Data for analysis
━━━━━━━━━━━━━━━━

(* ===== verification/WasmSafeControl.v ===== *)
(** The blocks and branches of the WebAssembly interpreter: from a typed state
    ([WasmSafeInv]) they are defined and lead to a typed state. *)

From stdpp Require Import gmap.
From S2P Require Import Prelude Intx Leb128 Leb128Correct WasmNum FunctionLoader WasmValid WasmInterp WasmTyped WasmBlocks WasmSafeInv WasmSafeSimple.

#[local] Open Scope Z_scope.

(** ** Control frames of reachable code *)

Lemma pop_ctrl_live v V c v' :
  opds v = map Some V -> reachable (ctrls v) -> pop_ctrl v = Some (c, v') ->
  exists L cs, ctrls v = c :: cs /\ V = reverse (c_end c) ++ L /\ length L = c_height c /\ v' = mkV (map Some L) cs.
Proof.
  intros Ho Hr. unfold pop_ctrl. destruct (ctrls v) as [|c0 cs] eqn:Ec; [done|]. cbn [head mbind option_bind].
  destruct (pop_opds _ v) as [v1|] eqn:E1; [|done]. cbn [mbind option_bind].
  destruct (pop_opds_live _ _ V _ Ho ltac:(by rewrite Ec) E1) as (L & -> & ->). cbn [opds ctrls].
  destruct (Nat.eqb_spec (length (map Some L)) (c_height c0)) as [El|]; [|done]. intros [= <- <-].
  exists L, cs. rewrite length_map in El. by rewrite Ec.
Qed.

Lemma low_suffix {A} n (K L : list A) : length L = n -> low n (K ++ L) = L.
Proof. intros <-. by rewrite low_app, low_all. Qed.

Lemma tables_live ts ls v V v' :
  opds v = map Some V -> reachable (ctrls v) -> foldl (fun o l => o ≫= table_label ts l) (Some v) ls = Some v' ->
  v' = v /\ Forall (fun l => label_at l v = Some ts) ls.
Proof.
  intros Ho Hr. induction ls as [|l ls IH]; cbn [foldl]; [by intros [= ->]|]. cbn [mbind option_bind].
  destruct (table_label ts l v) as [v1|] eqn:E; [|by rewrite foldl_none]. unfold table_label in E.
  destruct (label_at l v) as [ts'|] eqn:El; [|done]. cbn [mbind option_bind] in E. case_bool_decide; [|done]. subst ts'.
  destruct (pop_opds ts v) as [v2|] eqn:Ep; [|done]. cbn [fmap option_fmap option_map] in E. injection E as <-.
  destruct (pop_opds_live _ _ V _ Ho Hr Ep) as (V' & EV & ->). rewrite push_opds_eq. cbn [opds ctrls].
  replace (mkV _ _) with v; [|destruct v as [o cs]; cbn in *; by rewrite Ho, EV, map_app, map_reverse].
  intros H. destruct (IH H). by split; [|constructor].
Qed.

Section Control.
Context (wide_shift : Z -> Z -> Z).
Context (Mod : Module_) (Functions : list FunctionInstance) (Globals_ : list GlobalInstance) (GasFuncIdx : Z).
Context (bodies : nat -> option (list point)).

Abbreviation inv_ := (inv Mod Functions Globals_ bodies).
Abbreviation here_ := (here Mod Functions Globals_).
Abbreviation running_ := (running Mod Functions Globals_ bodies).

Context (s0 : WState) (fr : InterpFrame) (rest : list InterpFrame) (Fn : FunctionInstance) (pts : list point) (vend : vstate).
Hypothesis Hrun : running_ s0 fr rest Fn pts.
Hypothesis Hbody : body_ok Mod Fn pts vend.

Let base := ValueBasePtr fr.

Abbreviation F_ := (fType Fn).
Abbreviation chain_ := (body_chain Mod Fn pts vend Hbody).
Abbreviation live_ := (live F_ pts base).
Abbreviation leaving_ := (leaving F_ pts base).
Abbreviation done_ := (fun (_ : unit) (s : WState) => inv_ s).

Lemma body_end : ctrls vend = [].
Proof. by eapply tb_end, bo_typed. Qed.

━━━━━━━━━━━━━━━━

Exercise description
Without skipping a line, retype the full listing.

Task answer
(* ===== verification/WasmSafeControl.v ===== *)
(** The blocks and branches of the WebAssembly interpreter: from a typed state
    ([WasmSafeInv]) they are defined and lead to a typed state. *)

From stdpp Require Import gmap.
From S2P Require Import Prelude Intx Leb128 Leb128Correct WasmNum FunctionLoader WasmValid WasmInterp WasmTyped WasmBlocks WasmSafeInv WasmSafeSimple.

#[local] Open Scope Z_scope.

(** ** Control frames of reachable code *)

Lemma pop_ctrl_live v V c v' :
  opds v = map Some V -> reachable (ctrls v) -> pop_ctrl v = Some (c, v') ->
  exists L cs, ctrls v = c :: cs /\ V = reverse (c_end c) ++ L /\ length L = c_height c /\ v' = mkV (map Some L) cs.
Proof.
  intros Ho Hr. unfold pop_ctrl. destruct (ctrls v) as [|c0 cs] eqn:Ec; [done|]. cbn [head mbind option_bind].
  destruct (pop_opds _ v) as [v1|] eqn:E1; [|done]. cbn [mbind option_bind].
  destruct (pop_opds_live _ _ V _ Ho ltac:(by rewrite Ec) E1) as (L & -> & ->). cbn [opds ctrls].
  destruct (Nat.eqb_spec (length (map Some L)) (c_height c0)) as [El|]; [|done]. intros [= <- <-].
  exists L, cs. rewrite length_map in El. by rewrite Ec.
Qed.

Lemma low_suffix {A} n (K L : list A) : length L = n -> low n (K ++ L) = L.
Proof. intros <-. by rewrite low_app, low_all. Qed.

Lemma tables_live ts ls v V v' :
  opds v = map Some V -> reachable (ctrls v) -> foldl (fun o l => o ≫= table_label ts l) (Some v) ls = Some v' ->
  v' = v /\ Forall (fun l => label_at l v = Some ts) ls.
Proof.
  intros Ho Hr. induction ls as [|l ls IH]; cbn [foldl]; [by intros [= ->]|]. cbn [mbind option_bind].
  destruct (table_label ts l v) as [v1|] eqn:E; [|by rewrite foldl_none]. unfold table_label in E.
  destruct (label_at l v) as [ts'|] eqn:El; [|done]. cbn [mbind option_bind] in E. case_bool_decide; [|done]. subst ts'.
  destruct (pop_opds ts v) as [v2|] eqn:Ep; [|done]. cbn [fmap option_fmap option_map] in E. injection E as <-.
  destruct (pop_opds_live _ _ V _ Ho Hr Ep) as (V' & EV & ->). rewrite push_opds_eq. cbn [opds ctrls].
  replace (mkV _ _) with v; [|destruct v as [o cs]; cbn in *; by rewrite Ho, EV, map_app, map_reverse].
  intros H. destruct (IH H). by split; [|constructor].
Qed.

Section Control.
Context (wide_shift : Z -> Z -> Z).
Context (Mod : Module_) (Functions : list FunctionInstance) (Globals_ : list GlobalInstance) (GasFuncIdx : Z).
Context (bodies : nat -> option (list point)).

Abbreviation inv_ := (inv Mod Functions Globals_ bodies).
Abbreviation here_ := (here Mod Functions Globals_).
Abbreviation running_ := (running Mod Functions Globals_ bodies).

Context (s0 : WState) (fr : InterpFrame) (rest : list InterpFrame) (Fn : FunctionInstance) (pts : list point) (vend : vstate).
Hypothesis Hrun : running_ s0 fr rest Fn pts.
Hypothesis Hbody : body_ok Mod Fn pts vend.

Let base := ValueBasePtr fr.

Abbreviation F_ := (fType Fn).
Abbreviation chain_ := (body_chain Mod Fn pts vend Hbody).
Abbreviation live_ := (live F_ pts base).
Abbreviation leaving_ := (leaving F_ pts base).
Abbreviation done_ := (fun (_ : unit) (s : WState) => inv_ s).

Lemma body_end : ctrls vend = [].
Proof. by eapply tb_end, bo_typed. Qed.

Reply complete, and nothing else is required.